++++ INFORMATION ++++
(** * Chunking and similarity search: a shallow embedding of
      [pdf_utils.py] and [embedding_utils.py]

    The Python functions are transcribed as Rocq functions:
    - a [str] is the list of its Unicode code points, so that [len], indexing
      and slicing count characters the way Python does (the delimiters
      U+3002 and U+3001 are one character each);
    - Python integers are [Z]; slice and [rfind] bounds are normalised the way
      CPython does it (negative bounds count from the end, bounds are clipped);
    - the [while] loop of [chunk_text] takes a fuel argument that counts the
      evaluations of its condition; [None] means the fuel ran out;
    - Python [float]s and the entries of the numpy vectors are IEEE 754
      binary64 numbers ([PrimFloat]);
    - an exception is the [Raises] outcome. *)

From Stdlib Require Import String.
From Stdlib Require Import ZArith NArith List Bool Lia Permutation Sorted.
From Stdlib Require Import Floats.
Import ListNotations.

Set Implicit Arguments.
Local Open Scope Z_scope.

(** ** Python values *)

Module Py.

(** A character is its code point. *)
Definition char := N.
Definition str := list char.

Definition len {A} (l : list A) : Z := Z.of_nat (length l).

(** CPython's normalisation of one slice bound against a length [n]. *)
Definition adjust (n i : Z) : Z :=
  if i <? 0 then Z.max 0 (i + n) else Z.min i n.

(** [l[lo:hi]] *)
Definition slice {A} (l : list A) (lo hi : Z) : list A :=
  let lo' := adjust (len l) lo in
  let hi' := adjust (len l) hi in
  firstn (Z.to_nat (hi' - lo')) (skipn (Z.to_nat lo') l).

(** [l[lo:]] *)
Definition slice_from {A} (l : list A) (lo : Z) : list A :=
  skipn (Z.to_nat (adjust (len l) lo)) l.

(** [l[p]] for a position counted from the front. *)
Definition char_at (text : str) (p : Z) : option char :=
  if p <? 0 then None else nth_error text (Z.to_nat p).

(** Scan for the highest position [i + k] in [[lo, hi)] holding [d]; [l] is
    the text from position [i] on. *)
Fixpoint rfind_aux (l : str) (i : Z) (d : char) (lo hi : Z) : Z :=
  match l with
  | [] => -1
  | c :: l' =>
      let r := rfind_aux l' (i + 1) d lo hi in
      if 0 <=? r then r
      else if (lo <=? i) && (i <? hi) && (c =? d)%N then i else -1
  end.

(** [text.rfind(d, start, end)] for a one-character [d]. *)
Definition rfind (text : str) (d : char) (start end_ : Z) : Z :=
  rfind_aux text 0 d (adjust (len text) start) (adjust (len text) end_).

(** [str.isspace] on one character (CPython's [_PyUnicode_IsWhitespace]). *)
Definition isspace (c : char) : bool :=
  ((9 <=? c) && (c <=? 13) || (28 <=? c) && (c <=? 32)
   || (c =? 133) || (c =? 160) || (c =? 5760)
   || (8192 <=? c) && (c <=? 8202)
   || (c =? 8232) || (c =? 8233) || (c =? 8239) || (c =? 8287)
   || (c =? 12288))%N.

Fixpoint lstrip (s : str) : str :=
  match s with
  | c :: s' => if isspace c then lstrip s' else s
  | [] => []
  end.

(** [s.strip()] *)
Definition strip (s : str) : str := rev (lstrip (rev (lstrip s))).

(** What a call does: it returns, or it raises. *)
Inductive exn : Type :=
  | ValueError
  | Exception (msg : string).

Inductive outcome (A : Type) : Type :=
  | Returns (a : A)
  | Raises (e : exn).
Arguments Raises {A} e.

Definition bind {A B} (m : outcome A) (k : A -> outcome B) : outcome B :=
  match m with
  | Returns a => k a
  | Raises e => Raises e
  end.

End Py.

Notation "x <- m ;; k" := (Py.bind m (fun x => k))
  (at level 61, m at next level, right associativity).

(** ** pdf_utils.py *)

Module PdfUtils.
Import Py.

(** The delimiters of [chunk_text], in the order of its [for] loop:
    ideographic full stop, newline, ideographic comma, space. *)
Definition delimiters : list char := [12290; 10; 12289; 32]%N.

(** The [for delimiter in ...] loop of [chunk_text]; [split_pos] starts as
    [end_] and the first delimiter whose [rfind] lies after [start] sets it. *)
Fixpoint split_loop (ds : list char) (text : str) (start end_ : Z) : Z :=
  match ds with
  | [] => end_
  | delimiter :: ds' =>
      let pos := rfind text delimiter start end_ in
      if pos >? start then pos + 1
      else split_loop ds' text start end_
  end.

Definition find_split (text : str) (start end_ : Z) : Z :=
  split_loop delimiters text start end_.

(** Line 88: the next value of [start]. *)
Definition next_start (start split_pos overlap : Z) : Z :=
  if split_pos - overlap >? start then split_pos - overlap else split_pos.

(** The [while start < len(text)] loop, with [chunks] the list built so far. *)
Fixpoint chunk_loop (fuel : nat) (text : str) (max_chars overlap : Z)
    (start : Z) (chunks : list str) : option (list str) :=
  match fuel with
  | O => None
  | S fuel' =>
      if start <? len text then
        let end_ := start + max_chars in
        if end_ >=? len text then Some (chunks ++ [slice_from text start])
        else
          let split_pos := find_split text start end_ in
          chunk_loop fuel' text max_chars overlap
            (next_start start split_pos overlap)
            (chunks ++ [slice text start split_pos])
      else Some chunks
  end.

Definition chunk_text (fuel : nat) (text : str) (max_chars overlap : Z)
    : option (list str) :=
  if len text <=? max_chars then Some [text]
  else chunk_loop fuel text max_chars overlap 0 [].

(** A chunk record: the dict built by [process_pdf]. *)
Record Chunk (V : Type) : Type := mkChunk {
  pdf_name : string;
  page_number : Z;
  text : str;
  embedding : option V
}.

(** An entry of [pages_data]. *)
Record Page : Type := mkPage {
  pg_number : Z;
  pg_text : str
}.

(** [extract_text_from_pdf], given what pdfplumber's [extract_text] returned
    for each page in order ([None] when a page has no text layer). *)
Fixpoint extract_pages (page_num : Z) (raw : list (option str)) : list Page :=
  match raw with
  | [] => []
  | t :: raw' =>
      let rest := extract_pages (page_num + 1) raw' in
      match t with
      | Some text =>
          match text, strip text with
          | _ :: _, _ :: _ => mkPage page_num (strip text) :: rest
          | _, _ => rest
          end
      | None => rest
      end
  end.

Definition extract_text_from_pdf (raw : list (option str)) : list Page :=
  extract_pages 1 raw.

(** The default [overlap] of [chunk_text], which [process_pdf] relies on. *)
Definition default_overlap : Z := 100.

(** The loop over [pages_data] of [process_pdf]; [None] when a call of
    [chunk_text] runs out of fuel. *)
Fixpoint process_pages (V : Type) (fuel : nat) (pdf : string)
    (max_chunk_chars : Z) (pages_data : list Page)
    (all_chunks : list (Chunk V)) : option (list (Chunk V)) :=
  match pages_data with
  | [] => Some all_chunks
  | page_info :: rest =>
      match chunk_text fuel (pg_text page_info) max_chunk_chars default_overlap with
      | None => None
      | Some text_chunks =>
          process_pages fuel pdf max_chunk_chars rest
            (all_chunks ++
             map (fun c => mkChunk pdf (pg_number page_info) c (@None V))
                 text_chunks)
      end
  end.

Definition process_pdf (V : Type) (fuel : nat) (raw : list (option str))
    (pdf : string) (max_chunk_chars : Z) : option (outcome (list (Chunk V))) :=
  let pages_data := extract_text_from_pdf raw in
  match pages_data with
  | [] => Some (Raises (Exception (pdf ++ " からテキストを抽出できませんでした。")))
  | _ :: _ =>
      match process_pages fuel pdf max_chunk_chars pages_data [] with
      | None => None
      | Some all_chunks => Some (Returns all_chunks)
      end
  end.

End PdfUtils.

(** ** embedding_utils.py *)

Module EmbeddingUtils.
Import Py.
Local Open Scope float_scope.

(** A one-dimensional numpy array of doubles. *)
Definition vector := list float.

(** The sum of the products of paired entries, accumulated from the left.
    numpy leaves the order of accumulation to its BLAS; what is proved below
    about it uses only that the sum is a function of the list of products. *)
Definition sum_products (a b : vector) : float :=
  fold_left PrimFloat.add (map (fun p => fst p * snd p) (combine a b)) 0.

(** [np.dot] on one-dimensional arrays: shapes that differ raise. *)
Definition np_dot (a b : vector) : outcome float :=
  if Nat.eqb (length a) (length b) then Returns (sum_products a b)
  else Raises ValueError.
++++
__BRIEF__
From the line containing "Some (Returns all_chunks)" to the final line of the data, repeat each line exactly. Include both ends.

__WRITTEN SOLUTION__
      | Some all_chunks => Some (Returns all_chunks)
      end
  end.

End PdfUtils.

(** ** embedding_utils.py *)

Module EmbeddingUtils.
Import Py.
Local Open Scope float_scope.

(** A one-dimensional numpy array of doubles. *)
Definition vector := list float.

(** The sum of the products of paired entries, accumulated from the left.
    numpy leaves the order of accumulation to its BLAS; what is proved below
    about it uses only that the sum is a function of the list of products. *)
Definition sum_products (a b : vector) : float :=
  fold_left PrimFloat.add (map (fun p => fst p * snd p) (combine a b)) 0.

(** [np.dot] on one-dimensional arrays: shapes that differ raise. *)
Definition np_dot (a b : vector) : outcome float :=
  if Nat.eqb (length a) (length b) then Returns (sum_products a b)
  else Raises ValueError.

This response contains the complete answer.